Work instruction :: Go to the line containing "Definition array_index (k" in the records below and print it and every following line exactly, on through the line containing "let n := digits_value k 0 in", then stop.

START Input for this task

(** * A WooCommerce -> Odoo booking bridge: reconciliation logic

    Shallow embedding of

      - [src/clients/odoo_client.py]   (class [OdooClient]),
      - [src/clients/woo_client.py]    (class [WooCommerceClient]),
      - [src/services/sync_service.py] (class [SyncService]),

    followed by the properties of the synchronisation engine.

    Conventions.

    - Python text is a Rocq [string]; each character stands for the code
      point of the same number, so the model covers text in the range
      U+0000..U+00FF.  Literals of the source that hold accented letters
      are spelled with their code points.
    - A dynamically typed Python value is a [pyval].  A [float] is stood
      for by the rational it denotes; the rounding of a quotient is
      left to the runtime.  Integers are unbounded, as in Python; the
      XML-RPC marshaller refuses those beyond 32 bits, and the
      conversion to a float those beyond the floats.  The
      interpreter's bound on the length of an integer literal is not
      modelled.
    - The storefront payloads (order, line item, metadata entry) are
      records with the fields the source reads; a field read through
      [dict.get] with a default is an [option].
    - The two remote systems live in the [world]: the ERP record store
      behind the XML-RPC endpoint and the product catalogue behind the
      REST endpoint.  Each remote call consumes one entry of a schedule
      that says whether the transport fails for it, and is noted in a
      call journal.
    - Python statements are computations [M A] that thread the world and
      may raise; [try ... except Exception] is [try_except].
    - Calls to the logger do not influence control flow or either remote
      system and are left out. *)

From Stdlib Require Import ZArith QArith List String Ascii Bool Lia.
From Stdlib Require Import DecimalString DecimalPos DecimalZ RelationClasses.
Import ListNotations.
(** What holds of the state of the semantic loop once the files [done]
    have been met. *)
Definition run_invariant
           (gpt : string -> string -> Gpt.analysis_type -> SemanticRun.answer)
           (done : list (string * result string))
           (state : SemanticRun.Results.t * list string) : Prop :=
  let results := fst state in
  let analyzed_files := snd state in
  let keys := map fst (SemanticRun.Results.file_analysis results) in
  SemanticRun.Results.files_analyzed results
  = Z.of_nat (List.length analyzed_files)
  /\ NoDup analyzed_files
  /\ (forall path, In path analyzed_files <-> In path (read_paths done))
  /\ NoDup keys
  /\ (forall path, In path keys -> In path analyzed_files)
  /\ (forall path, In path analyzed_files ->
                   In path keys
                   \/ In (path, TypeError)
                         (SemanticRun.Results.analysis_errors results))
  /\ (forall path fa,
         In (path, fa) (SemanticRun.Results.file_analysis results) ->
         SemanticRun.Judgement.file_path fa = path
         /\ exists content earlier,
             In (path, Ok content) done
             /\ snd (SemanticRun.analyze_content gpt earlier path content)
                = Ok fa)
  /\ (forall path e,
         In (path, e) (SemanticRun.Results.analysis_errors results) ->
         In (path, Raise e) done
         \/ (e = TypeError /\ In path analyzed_files)).

(** A judgement with no label and both ratings 0. *)
Definition default_judgement (fa : SemanticRun.Judgement.t) : Prop :=
  SemanticRun.Judgement.complexity_rating fa = Json.Num 0
  /\ SemanticRun.Judgement.cursor_compatibility fa = Json.Num 0
  /\ SemanticRun.Judgement.conflicts fa = SemanticRun.Items []
  /\ SemanticRun.Judgement.violations fa = SemanticRun.Items []
  /\ SemanticRun.Judgement.cursor_issues fa = SemanticRun.Items [].

(** An answer whose complexity rating is the text "8", with one conflict
    label. *)
Definition answer_rated_in_text
  : string -> string -> Gpt.analysis_type -> SemanticRun.answer :=
  fun _ _ _ =>
    SemanticRun.Object
      {| SemanticRun.Answer.conflicts :=
           Some (SemanticRun.Items [Json.Str "c"]);
         SemanticRun.Answer.complexity_rating := Some (Json.Str "8");
         SemanticRun.Answer.violations := None;
         SemanticRun.Answer.issues := None;
         SemanticRun.Answer.cursor_compatibility := None |}.
Lemma result_try {A} (m : M A) (h : string -> M A) :
  result (try_ m h)
  = match result m with
    | Ok a => Ok a
    | Raise e => result (h e)
    end.
Proof.
  destruct m as [tr [a|e]]; unfold try_, trace, result; simpl; [done|].
  by destruct (h e).
Qed.

Lemma result_ret {A} (a : A) : result (mret a : M A) = Ok a.
Proof. reflexivity. Qed.

Lemma trace_ret {A} (a : A) : trace (mret a : M A) = [].
Proof. reflexivity. Qed.

(** ** The link filter *)

Lemma href_allowed_spec h :
  href_allowed (Some h) = true <->
  h <> "" /\ forall w, In w bad_link_words -> contains w (lower h) = false.
Proof.
  unfold href_allowed. rewrite andb_true_iff, negb_true_iff.
  split; intros [H1 H2]; split.
  - by destruct h.
  - intros w Hw. destruct (contains w (lower h)) eqn:E; [|done].
    assert (existsb (fun bad_word => contains bad_word (lower h)) bad_link_words = true)
      as Hex by (apply existsb_exists; eauto).
    congruence.
  - by destruct h.
  - destruct (existsb _ bad_link_words) eqn:E; [|done].
    apply existsb_exists in E as [w [Hw Hc]]. rewrite H2 in Hc; done.
Qed.

Lemma filtered_links_cons l links :
  filtered_links (l :: links)
  = (href ← call 551 (GetAttribute (el_id l) "href") (el_href l);
     filtered ← filtered_links links;
     match href with
     | Some h => mret (if href_allowed href then (l, h) :: filtered else filtered)
     | None => mret filtered
     end).
Proof. reflexivity. Qed.

Lemma filtered_links_In links fl :
  result (filtered_links links) = Ok fl ->
  forall link h,
    In (link, h) fl <->
    In link links /\ el_href link = Ok (Some h) /\ href_allowed (Some h) = true.
Proof.
  revert fl; induction links as [|l links IH]; intros fl.
  - intros Heq link h; injection Heq as <-. simpl. tauto.
  - rewrite filtered_links_cons, result_bind. unfold call at 1; cbn [result snd].
    destruct (el_href l) as [href|e] eqn:Eh; [|discriminate].
    rewrite result_bind.
    destruct (result (filtered_links links)) as [fl'|e] eqn:Ef; [|discriminate].
    specialize (IH fl' eq_refl).
    destruct href as [h0|]; rewrite result_ret.
    + destruct (href_allowed (Some h0)) eqn:Ea;
        intros Heq link h; injection Heq as <-; cbn [In]; rewrite ?IH.
      * split.
        -- intros [[= <- <-] | (Hin & Hh & Hal)]; [by auto | by auto].
        -- intros ([<- | Hin] & Hh & Hal).
           ++ left. rewrite Eh in Hh. by injection Hh as <-.
           ++ right. auto.
      * split.
        -- intros (Hin & Hh & Hal). auto.
        -- intros ([<- | Hin] & Hh & Hal); [|by auto].
           rewrite Eh in Hh. injection Hh as <-. congruence.
    + intros Heq link h; injection Heq as <-. cbn [In]. rewrite IH. split.
      * intros (Hin & Hh & Hal). auto.
      * intros ([<- | Hin] & Hh & Hal); [congruence | by auto].
Qed.

(** C4: a link survives the filter exactly when its href is non-empty and
    its lower-cased form contains none of the blocklisted words; hence an
    href that contains a blocklisted word in any letter case is dropped. *)
Theorem link_filter_spec links fl :
  result (filtered_links links) = Ok fl ->
  (forall link h,
      In (link, h) fl <->
      In link links /\ el_href link = Ok (Some h) /\ h <> "" /\
      forall w, In w bad_link_words -> contains w (lower h) = false)
  /\ (forall link h w u a b,
         In w bad_link_words -> lower u = w -> h = a +:+ u +:+ b ->
         ~ In (link, h) fl).
Proof.
  intros Hfl. pose proof (filtered_links_In links fl Hfl) as Hin.
  assert (forall link h,
      In (link, h) fl <->
      In link links /\ el_href link = Ok (Some h) /\ h <> "" /\
      forall w, In w bad_link_words -> contains w (lower h) = false) as Hspec.
  { intros link h. rewrite Hin, href_allowed_spec. tauto. }
  split; [exact Hspec|].
  intros link h w u a b Hw Hu Hh Hmem.
  apply Hspec in Hmem as (_ & _ & _ & Hno).
  specialize (Hno w Hw).
  assert (contains w (lower h) = true) as Hyes.
  { apply contains_spec. exists (lower a), (lower b).
    by rewrite Hh, !lower_app, Hu. }
  congruence.
Qed.

Lemma link_filter_spec_witness :
  ~ In (sample_element 2 (Some "/Un-INSTALL/Tool") (Ok tt), "/Un-INSTALL/Tool")
       [(sample_element 1 (Some "/docs") (Ok tt), "/docs")].
Proof.
  apply (proj2 (link_filter_spec
           [sample_element 1 (Some "/docs") (Ok tt);
            sample_element 2 (Some "/Un-INSTALL/Tool") (Ok tt)]
           [(sample_element 1 (Some "/docs") (Ok tt), "/docs")] eq_refl)
         _ _ "install" "INSTALL" "/Un-" "/Tool");
    [simpl; tauto | reflexivity | reflexivity].
Defined.

(** ** The random choice *)



(** ** The click branch *)

Lemma trace_call {A} line o (r : outcome A) : trace (call line o r) = [ECall line o].
Proof. reflexivity. Qed.

Lemma result_call {A} line o (r : outcome A) : result (call line o r) = r.
Proof. reflexivity. Qed.

Lemma filtered_links_trace links :
  forallb before_click (trace (filtered_links links)) = true.
Proof.
  induction links as [|l links IH]; [done|].
  rewrite filtered_links_cons, trace_bind, forallb_app, trace_call, result_call.
  cbn [forallb before_click andb].
  destruct (el_href l) as [href|e]; [|done].
  rewrite trace_bind, forallb_app, IH.
  destruct (result (filtered_links links)); [|done].
  by destruct href.
Qed.

Lemma click_random_link_unfold cfg t :
  click_random_link cfg t
  = (links ← call 543 (QuerySelectorAll "a") (t_links t);
     match links with
     | _ :: _ =>
         filtered ← filtered_links links;
         match filtered with
         | _ :: _ =>
             random_choice ← randint 0 (Z.min 9 (Z.of_nat (length filtered) - 1))
                                     (t_entropy t);
             '(random_link, href) ← py_index filtered random_choice;
             if nonempty href && negb (startswith href "#")
                && negb (startswith href "javascript:")
             then click_or_navigate cfg t random_link href
             else mret tt
         | [] =>
             log "No suitable links found after filtering out install/uninstall links"
         end
     | [] => mret tt
     end).
Proof. reflexivity. Qed.

Lemma pure_bind {A B} (m : M A) (f : A -> M B) :
  trace m = [] ->
  (m ≫= f) = match result m with
             | Ok a => f a
             | Raise e => ([], Raise e)
             end.
Proof.
  destruct m as [tr [a|e]]; simpl; intros ->; [|done].
  unfold mbind, M_bind. by destruct (f a).
Qed.

Lemma randint_trace a b entropy : trace (randint a b entropy) = [].
Proof. unfold randint. by destruct (a <=? b). Qed.

Lemma py_index_trace {A} (l : list A) i : trace (py_index l i) = [].
Proof. unfold py_index. repeat case_match; done. Qed.

(** When a link is chosen, the branch is the lookups followed by the click
    attempt on that link. *)
Lemma click_random_link_chosen cfg t link href :
  chosen_link t = Some (link, href) ->
  exists pre,
    forallb before_click pre = true /\
    click_random_link cfg t
    = (pre ++ trace (click_or_navigate cfg t link href),
       result (click_or_navigate cfg t link href)).
Proof.
  unfold chosen_link. rewrite click_random_link_unfold. unfold call.
  destruct (t_links t) as [[|l ls]|e]; try discriminate.
  rewrite bind_ok.
  pose proof (filtered_links_trace (l :: ls)) as Hpre.
  destruct (filtered_links (l :: ls)) as [pre [[|f fs]|e]]; try discriminate.
  cbn [result snd trace fst] in *. rewrite bind_ok.
  rewrite result_bind.
  rewrite (pure_bind (randint _ _ _)) by apply randint_trace.
  destruct (result (randint 0 (Z.min 9 (Z.of_nat (length (f :: fs)) - 1)) (t_entropy t)))
    as [i|e]; [|discriminate].
  rewrite (pure_bind (py_index _ _)) by apply py_index_trace.
  destruct (result (py_index (f :: fs) i)) as [[link' href']|e]; [|discriminate].
  destruct (nonempty href' && negb (startswith href' "#")
            && negb (startswith href' "javascript:")); [|discriminate].
  intros [= -> ->].
  exists (ECall 543 (QuerySelectorAll "a") :: pre). split; [done|].
  reflexivity.
Qed.

(** When no link is chosen, the branch performs lookups and logging only. *)
Lemma click_random_link_not_chosen cfg t :
  chosen_link t = None ->
  forallb before_click (trace (click_random_link cfg t)) = true.
Proof.
  unfold chosen_link. rewrite click_random_link_unfold. unfold call.
  destruct (t_links t) as [[|l ls]|e]; try done.
  rewrite bind_ok.
  pose proof (filtered_links_trace (l :: ls)) as Hpre.
  destruct (filtered_links (l :: ls)) as [pre [[|f fs]|e]];
    cbn [result snd trace fst] in *.
  - intros _. rewrite bind_ok. cbn. by rewrite forallb_app, Hpre.
  - rewrite bind_ok, result_bind.
    rewrite (pure_bind (randint _ _ _)) by apply randint_trace.
    destruct (result (randint 0 (Z.min 9 (Z.of_nat (length (f :: fs)) - 1)) (t_entropy t)))
      as [i|e]; [|intros _; cbn; by rewrite app_nil_r].
    rewrite (pure_bind (py_index _ _)) by apply py_index_trace.
    destruct (result (py_index (f :: fs) i)) as [[link' href']|e];
      [|intros _; cbn; by rewrite app_nil_r].
    destruct (nonempty href' && negb (startswith href' "#")
              && negb (startswith href' "javascript:")); [discriminate|].
    intros _. cbn. by rewrite app_nil_r.
  - intros _. rewrite bind_raise. done.
Qed.
Lemma reconcile_all_remoteConfig env calls :
  ∀ s, remoteConfig (self (reconcile_all env calls s)) =
       recorded env calls s (remoteConfig (self s)).
Proof.
  induction calls as [|[remote istio] calls IH]; intros s; [done|].
  cbn [reconcile_all recorded]. by rewrite IH, Reconcile_remoteConfig.
Qed.

Lemma NewCluster_fields env name_ ctrl_ config_ chans0 trace0 :
  let c := self (NewCluster env name_ ctrl_ config_ chans0 trace0).2 in
  remoteConfig c = None ∧ istioConfig c = None ∧ ctrlRuntimeClient c = None.
Proof.
  unfold NewCluster, getRestConfig, call, modify_self, get_self, error_of,
    emperror.Wrap, mbind, M_bind, mret, M_ret.
  cbn. repeat (first [name_reply | branch]; cbn). all: by repeat split.
Qed.

(** C7. After [Reconcile remote istio], [GetRemoteConfig] returns [remote]
    whenever the pre-reconciliation step returned nil, whatever happened
    afterwards (a failed initialisation, a failed reconciler, a panic); when
    the pre-reconciliation step failed it returns what it returned before.
    So after any series of calls it returns the argument of the last call
    that got past the pre-reconciliation step.  On a Cluster fresh from
    [NewCluster] it returns nil. *)
Theorem GetRemoteConfig_most_recent :
  (∀ env remote istio s,
     (GetRemoteConfig (Reconcile env remote istio s).2).1 =
     match r_err (pre_reply env remote istio s) with
     | None => Ret remote
     | Some _ => (GetRemoteConfig s).1
     end)
  ∧ (∀ env calls s,
       (GetRemoteConfig (reconcile_all env calls s)).1 =
       Ret (recorded env calls s (remoteConfig (self s))))
  ∧ (∀ env name_ ctrl_ config_ chans0 trace0,
       (GetRemoteConfig (NewCluster env name_ ctrl_ config_ chans0 trace0).2).1 =
       Ret None).
Proof.
  unfold GetRemoteConfig, get_self, mbind, M_bind, mret, M_ret. cbn.
  split; [|split].
  - intros env remote istio s. rewrite Reconcile_remoteConfig.
    by destruct (r_err _).
  - intros env calls s. by rewrite reconcile_all_remoteConfig.
  - intros env name_ ctrl_ config_ chans0 trace0.
    by destruct (NewCluster_fields env name_ ctrl_ config_ chans0 trace0)
      as (-> & _).
Qed.

(** A reconciler fails after the remote configuration was recorded. *)
Example remote_config_recorded_before_failure :
  (Reconcile (env_failing (is_step reconcileConfig) (APIStatus StatusReasonTimeout))
     (Some rc0) (Some istio0) (boot env_ok)).1
  = Ret (Some (Wrapped "could not reconcile" (External (APIStatus StatusReasonTimeout))))
  ∧ (GetRemoteConfig
       (Reconcile (env_failing (is_step reconcileConfig) (APIStatus StatusReasonTimeout))
          (Some rc0) (Some istio0) (boot env_ok)).2).1
    = Ret (Some rc0).
Proof. split; vm_compute; reflexivity. Qed.
(** * Prebid.js adapters: the Media.net analytics adapter and the Smaato bid
    adapter, embedded in Rocq.

    The adapters are JavaScript.  Their data is dynamically typed, so the
    embedding starts with a small model of JavaScript values (module [JS]):
    numbers are IEEE binary64 floats, strings are byte strings (the UTF-8
    encoding of the text), arrays are lists and objects are association lists
    kept in own-property order.  Where the adapters use a plain object as a
    map with keys that come from outside (auction ids, ad-unit codes, the
    keys of a query string), the names the object inherits from
    [Object.prototype] are told apart ([JS.inherited]): a lookup under such
    a name is not [undefined].  Code that may throw returns a [result];
    code that reads or writes the module-level variables of the analytics
    adapter runs in a state-and-exception monad over a record of those
    variables. *)

From Stdlib Require Import ZArith String List Ascii Bool Lia DecimalString.
From Stdlib Require Import PrimFloat FloatOps SpecFloat Uint63.
From Stdlib Require Import Permutation.
Import ListNotations.
Open Scope list_scope.
Open Scope string_scope.

Set Implicit Arguments.

(* ===================================================================== *)
(** ** Results of code that may throw *)
(* ===================================================================== *)

(** A JavaScript exception, reduced to what the adapters observe of it: its
    constructor name and its message ([String(e)] is [name: message]). *)
Record exn : Type := Exn { exn_name : string; exn_message : string }.

Definition TypeError (msg : string) : exn := Exn "TypeError" msg.

Inductive result (A : Type) : Type :=
| Ok (a : A)
| Throw (e : exn).
Arguments Ok {A} a.
Arguments Throw {A} e.

Definition rbind {A B} (r : result A) (k : A -> result B) : result B :=
  match r with
  | Ok a => k a
  | Throw e => Throw e
  end.

Declare Scope result_scope.
Delimit Scope result_scope with res.
Notation "'let?' x ':=' c 'in' k" := (rbind c (fun x => k))
  (at level 10, x pattern, c at level 100, k at level 200) : result_scope.

(** [arr.map(f)] and [arr.forEach(f)] for a callback that may throw: left to
    right, stopping at the first exception. *)
Fixpoint rmap {A B} (f : A -> result B) (l : list A) : result (list B) :=
  match l with
  | [] => Ok []
  | x :: tl =>
      match f x with
      | Ok y => match rmap f tl with
                | Ok ys => Ok (y :: ys)
                | Throw e => Throw e
                end
      | Throw e => Throw e
      end
  end.

(* ===================================================================== *)
(** ** Strings *)
(* ===================================================================== *)

Module Str.

(** [Array.prototype.join] on strings. *)
Fixpoint join (sep : string) (l : list string) : string :=
  match l with
  | [] => ""
  | [x] => x
  | x :: tl => x ++ sep ++ join sep tl
  end.

(** [s.split(c)] for a one-character separator; the accumulator holds the
    current piece in reverse. *)
Fixpoint split_go (c : ascii) (s : string) (cur : string) : list string :=
  match s with
  | EmptyString => [cur]
  | String a tl =>
      if Ascii.eqb a c then cur :: split_go c tl ""
      else split_go c tl (cur ++ String a "")
  end.

Definition split (c : ascii) (s : string) : list string := split_go c s "".

Definition is_digit (a : ascii) : bool :=
  let n := nat_of_ascii a in (48 <=? n)%nat && (n <=? 57)%nat.

Fixpoint all_digits (s : string) : bool :=
  match s with
  | EmptyString => true
  | String a tl => is_digit a && all_digits tl
  end.

Fixpoint digits_value (s : string) (acc : N) : N :=
  match s with
  | EmptyString => acc
  | String a tl => digits_value tl (acc * 10 + N.of_nat (nat_of_ascii a - 48))%N
  end.

(** A property key is an array index when it is the canonical decimal
    form of an integer below 2^32 - 1. *)
Definition array_index (k : string) : option N :=
  match k with
  | EmptyString => None
  | String a tl =>
      if all_digits k && (negb (Ascii.eqb a "0") || String.eqb tl "") then
        let n := digits_value k 0 in
        if (n <? 4294967295)%N then Some n else None
      else None
  end.

Definition of_Z (z : Z) : string := NilZero.string_of_int (Z.to_int z).
Definition of_nat (n : nat) : string := of_Z (Z.of_nat n).

(** Text all of whose bytes are ASCII characters. *)
Fixpoint is_ascii (s : string) : bool :=
  match s with
  | EmptyString => true
  | String a tl => (nat_of_ascii a <? 128)%nat && is_ascii tl
  end.

(** [toUpperCase] on ASCII text: the letters [a] to [z] are the only
    characters with an upper-case form. *)
Definition upper_ascii (a : ascii) : ascii :=
  let n := nat_of_ascii a in
  if (97 <=? n)%nat && (n <=? 122)%nat then ascii_of_nat (n - 32) else a.

Fixpoint toUpperCase (s : string) : string :=
  match s with
  | EmptyString => EmptyString
  | String a tl => String (upper_ascii a) (toUpperCase tl)
  end.

(** [s.indexOf(t) !== -1] *)
Fixpoint contains (t s : string) : bool :=
  if String.prefix t s then true
  else match s with
       | EmptyString => false
       | String _ tl => contains t tl
       end.

(** Upper-case hexadecimal digit (percent-encoding). *)
Definition hex_digit (n : nat) : ascii :=
  ascii_of_nat (if (n <? 10)%nat then 48 + n else 55 + n).

(** Lower-case hexadecimal digit (JSON escapes). *)
Definition hex_digit_lower (n : nat) : ascii :=
  ascii_of_nat (if (n <? 10)%nat then 48 + n else 87 + n).

(** The characters [encodeURIComponent] leaves alone: letters, digits and
    [- _ . ! ~ * ' ( )]. *)
Definition uri_unreserved (a : ascii) : bool :=
  let n := nat_of_ascii a in
  ((65 <=? n) && (n <=? 90))%nat || ((97 <=? n) && (n <=? 122))%nat
  || ((48 <=? n) && (n <=? 57))%nat
  || existsb (Nat.eqb n) [45; 95; 46; 33; 126; 42; 39; 40; 41].

(** [encodeURIComponent]: every other byte of the UTF-8 text becomes
    [%XX]. *)
Fixpoint encodeURIComponent (s : string) : string :=
  match s with
  | EmptyString => EmptyString
  | String a tl =>
      if uri_unreserved a then String a (encodeURIComponent tl)
      else
        let n := nat_of_ascii a in
        String "%" (String (hex_digit (n / 16)) (String (hex_digit (n mod 16))
               (encodeURIComponent tl)))
  end.

Definition dquote : ascii := ascii_of_nat 34.

(** [s.endsWith(t)], here for the test [/\[\]$/]. *)
Fixpoint ends_with (t s : string) : bool :=
  if String.eqb s t then true
  else match s with
       | EmptyString => false
       | String _ tl => ends_with t tl
       end.

Fixpoint drop (n : nat) (s : string) : string :=
  match n, s with
  | O, _ => s
  | S n', String _ tl => drop n' tl
  | S _, EmptyString => EmptyString
  end.

(** [s.replace(pat, rep)] for a string pattern: the first occurrence. *)
Fixpoint replace_first (pat rep s : string) : string :=
  if String.prefix pat s then rep ++ drop (String.length pat) s
  else match s with
       | EmptyString => EmptyString
       | String c tl => String c (replace_first pat rep tl)
       end.

(** [s.replace(/^\?/, '')] *)
Definition strip_question (s : string) : string :=
  match s with
  | String c tl => if Ascii.eqb c "?" then tl else s
  | EmptyString => s
  end.

(** The quoting of [JSON.stringify]. *)
Definition json_escape_char (a : ascii) : string :=
  let n := nat_of_ascii a in
  if Nat.eqb n 34 then String "\" (String dquote "")
  else if Nat.eqb n 92 then "\\"
  else if Nat.eqb n 8 then "\b"
  else if Nat.eqb n 9 then "\t"
  else if Nat.eqb n 10 then "\n"
  else if Nat.eqb n 12 then "\f"
  else if Nat.eqb n 13 then "\r"
  else if (n <? 32)%nat then
    "\u00" ++ String (hex_digit_lower (n / 16)) (String (hex_digit_lower (n mod 16)) "")
  else String a "".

END Input for this task

Written response ::
Definition array_index (k : string) : option N :=
  match k with
  | EmptyString => None
  | String a tl =>
      if all_digits k && (negb (Ascii.eqb a "0") || String.eqb tl "") then
        let n := digits_value k 0 in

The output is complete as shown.